8. As far as seating goes, traditional etiquette dictates that married couples should be seated together. According to the rules of those etiquette mavens in the know, it should look like this (it's the same for both bride's and groom's side, so we'll just list the bride's side). Your mom gets the first row and she should be seated next to her husband/significant other. Stepmom goes in the second row, seated next to your biological father. In cases where there is enough seating and everyone gets along, then all four parents (if there are that many) can be seated in the first row. The order should be (from outside in) mother, stepfather, father, stepmother. Of course, if your father and stepfather are ready to kill each other, you'll need to modify this arrangement. Use your common sense and get your officiant to help you-etiquette rules are there to make people comfortable. If following them has the opposite affect, then toss them and make up your own rules.

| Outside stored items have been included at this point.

(** * Sample DSP filter plugin: a shallow embedding of
      [crates/plugins/examples/sample_dsp_plugin.c]

    The C file implements the four entry points of the plugin ABI
    ([plugin_create], [plugin_process], [plugin_destroy],
    [plugin_get_info]) around a one-pole low-pass filter.

    Modelling choices, all taken from the C text:
    - [float] is IEEE 754 binary32 and [double] is binary64, both given by
      the executable specification [SpecFloat] of the Standard Library
      (round to nearest, ties to even);
    - [uint64_t] is a [Z] reduced modulo [2^64] at every increment;
    - pointers are numbers, [0] being [NULL]; the heap of [PluginState]
      blocks and the caller's [float] cells are two finite maps, so that the
      output pointer never points into an instance (the host sees the
      instance as an opaque handle);
    - [malloc] and [free] are a free-list allocator: [malloc] fails exactly
      when the list is empty and hands out a block with whatever content it
      last had;
    - every entry point is a computation in a state-and-failure monad, where
      failure stands for undefined behaviour (a dereference of a dangling
      pointer, an invalid [free]).

    The file has three parts: the definitions; bounds on the results of the
    [SpecFloat] operations, read through the real value of a float; the
    properties of the plug-in, numbered C1 to C10 as in the specification. *)

From Stdlib Require Import ZArith Lia Bool List String Reals Lra.
From Stdlib Require Import Floats.SpecFloat.
From stdpp Require Import base option gmap.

9. If the situation among your parents is really tense and you truly like and respect your stepparent but want to respect your biological parents' wishes, then go along with your biological parents' wishes for the big day, but be sure to arrange some special time with your stepparents beforehand so that you can tell them how much you value them in your lives. Take your stepmother out to lunch, have dinner with the groom's dad and his wife a week or so before the wedding. Make them feel special and let them know you are glad they will be there on your special day, in spite of possible difficult circumstances.
10. Talk to your wedding coordinator (if you have one) and your officiant, about possible sources of friction, volatile situations, etc. This will allow them to mentally prepare for the worst case scenario, and think quickly if things start to go south.